Learn what, and to which end?
Life, a lesson in preparation of nothing.
~
C: “It’s all part of life.”
A: “What, and not part of death?”
C: “Yup, all part of life.”
A: “Oh fuck off.”
~
It’s hard to maintain coherence when all the theories and stories have their differences, which is why it can be easier to just embrace a simple little heuristic: micro-coherence over macro-coherence, wherein instead of rectifying all ones little methods for intervening with the world with a grand narrative of truth, you can simply work with the cognitive dissonance and incommensurability and say, it’s fine, whatever works, even if it doesn’t gel together. You will drive yourself mad if you try to bend every thought into a coherent whole. What is an example? Physics that concerns itself only with the math and not saving the appearances, or what is intuitive and commonsensical. Or, the way there aren’t always cognates for things constructed and observed in psychology as opposed to brain sciences, for example scratching in the brain but not finding the ego or a memory from age 6, in any way that could be compared to how these things can be interacted with when talking to someone. Or, the difference between using software to explore your files, or mentally trying to reconstruct what bits mean by looking at a hard drive under a microscope, there is an overlapping reality to these things, but only one method is really effective, although, the other is probably not impossible. Or, understanding other people in terms of their own terms, stories, culture, and what have you, instead of assuming or forcing some default position that is not only quite beside the point, but which might cause harm. If someone puts a line of salt on the windowsill for protection against spirits, that’s fine, if it makes them feel better, then it is clearly working. The point is that everything makes assumptions about how the world is and people are, and you can’t always work around this, you first have to recognize that there are unreframable, un-coherent-makeable, unintegratable differences between people and ways of thinking, or even within yourself, because then you can start to think of these things a little like speaking different languages, each one has a use and a context that is different, and each has elements which just doesn’t carry over well to other languages, but the thing is you can understand this and appreciate it, you can flow between incommensurable rifts not only without losing your mind, but you can be better off for it.
~
C: “What do philosophers even do all day?”

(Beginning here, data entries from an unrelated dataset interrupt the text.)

(** A value at the head of a text, after spaces, and the text after it.
    The fuel bounds the number of values, members and elements. *)
Fixpoint parse_value (fuel : nat) (s : string) {struct fuel}
  : option (json * string) :=
  match fuel with
  | O => None
  | S fuel =>
      match skip_space s with
      | EmptyString => None
      | String c s1 =>
          if is_byte 34 c then
            match unquote s1 with
            | Some (str, rest) => Some (JString str, rest)
            | None => None
            end
          else if is_byte 123 c then
            match skip_space s1 with
            | String c' rest =>
                if is_byte 125 c' then Some (JObject [], rest)
                else
                  match parse_members fuel s1 with
                  | Some (ms, rest') => Some (JObject ms, rest')
                  | None => None
                  end
            | EmptyString => None
            end
          else if is_byte 91 c then
            match skip_space s1 with
            | String c' rest =>
                if is_byte 93 c' then Some (JArray [], rest)
                else
                  match parse_elements fuel s1 with
                  | Some (vs, rest') => Some (JArray vs, rest')
                  | None => None
                  end
            | EmptyString => None
            end
          else
            match strip_prefix "true" (String c s1) with
            | Some rest => Some (JBool true, rest)
            | None =>
            match strip_prefix "false" (String c s1) with
            | Some rest => Some (JBool false, rest)
            | None =>
            match strip_prefix "null" (String c s1) with
            | Some rest => Some (JNull, rest)
            | None =>
            match scan_number (String c s1) with
            | Some (literal, rest) => Some (JNumber literal, rest)
            | None => None
            end end end end
      end
  end
with parse_members (fuel : nat) (s : string) {struct fuel}
  : option (list (string * json) * string) :=
  match fuel with
  | O => None
  | S fuel =>
      match skip_space s with
      | String c s1 =>
          if is_byte 34 c then
            match unquote s1 with
            | Some (key, r1) =>
                match skip_space r1 with
                | String c1 r2 =>
                    if is_byte 58 c1 then
                      match parse_value fuel r2 with
                      | Some (v, r3) =>
                          match skip_space r3 with
                          | String c3 r4 =>
                              if is_byte 44 c3 then
                                match parse_members fuel r4 with
                                | Some (ms, r5) => Some ((key, v) :: ms, r5)
                                | None => None
                                end
                              else if is_byte 125 c3 then Some ([(key, v)], r4)
                              else None
                          | EmptyString => None
                          end
                      | None => None
                      end
                    else None
                | EmptyString => None
                end
            | None => None
            end
          else None
      | EmptyString => None
      end
  end
with parse_elements (fuel : nat) (s : string) {struct fuel}
  : option (list json * string) :=
  match fuel with
  | O => None
  | S fuel =>
      match parse_value fuel s with
      | Some (v, r1) =>
          match skip_space r1 with
          | String c r2 =>
              if is_byte 44 c then
                match parse_elements fuel r2 with
                | Some (vs, r3) => Some (v :: vs, r3)
                | None => None
                end
              else if is_byte 93 c then Some ([v], r2)
              else None
          | EmptyString => None
          end
      | None => None
      end
  end.
(** * MTFIFO: a worker pool draining a FIFO queue (src/mtfifo.py)

    A shallow embedding of the [MTFIFO] class.  Python values are a small
    universe [pyval]; dictionaries are finite maps with string keys; the
    object's fields form the record [MTFIFO]; every method is a function
    on that record.

    The class runs on several threads: the callers of its methods, the
    dispatcher loop of [Start], and one [worker] closure per dispatched
    request.  Each thread is a step function over its program points; a
    step is one statement, or one block under [self.lock], and is
    atomic.  A schedule says who moves next, so a run of the program is
    an interleaving of such steps, and every run of this file is a run
    of the Python program under some scheduling of its threads.  Time is
    left out: [time.sleep] only delays its thread, and
    [join(timeout=1.0)] returns when the scheduler lets it.  A handler
    or a callback is a function of its arguments; one that calls a
    method of the pool is a caller like any other. *)

From Stdlib Require Import ZArith Lia Sorted.
From stdpp Require Import base option list gmap strings fin_maps sorting.

Set Warnings "-clear-no-such-hyp".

B: “They read a lot and assert themselves, disagree, and practice the fine art of one-upmanship.”
C: “And you?”
B: “I’m just a scavenger looking for scraps to weave into a quilt that will keep me warm and shielded in my terrors.”
~
B: “Everyone seems more ‘with it’ than me.”
A: “Oh, so you’ve noticed. That’s progress!”
~
P: “Fancy a morsel for the end of the world, or at least just yours?”
A: “Sure, why not?”
~
Hah! How virtues scatter when there’s loot to be had.
~
C: “Ah, but you seem like such a stable person.”
B: “You have no idea how much dissociation it takes to keep it all together.”
~
C: “Well shit, if life is so damn bad, why don’t you just end it already?”
B: “What, and give you the satisfaction? Hah! No, fuck, but I get you though. Honestly? Yeah, I’m pretty much running on stubbornness, and spite at the moment. Oh and you know what, also new seasons of shows I like, and uh.. the sequels to a couple games. So, yeah, there’s that. Oh and wait, there’s this thing Cioran says, uh.. when you kill yourself, you always do it too late. Or something like that. So.. basically it’s not worth the bother.”
C: “Fucking hypocrite.”
B: * shrugs * “Eh, I contain multitudes, what ya gon do?”
~
“And thou shalt call things by their proper names.” ‘Tis thence whence I dub this, and many other things, by their right name, which is nonsense.
~
* A and C together one late Thursday afternoon at the usual park bench *
C: “Who are you to say everything is so bad, when you’re clearly well off. I mean there’s so many people out there, hell, even in my own family, that have it a lot worse than you do. No seriously, who do you think you are?”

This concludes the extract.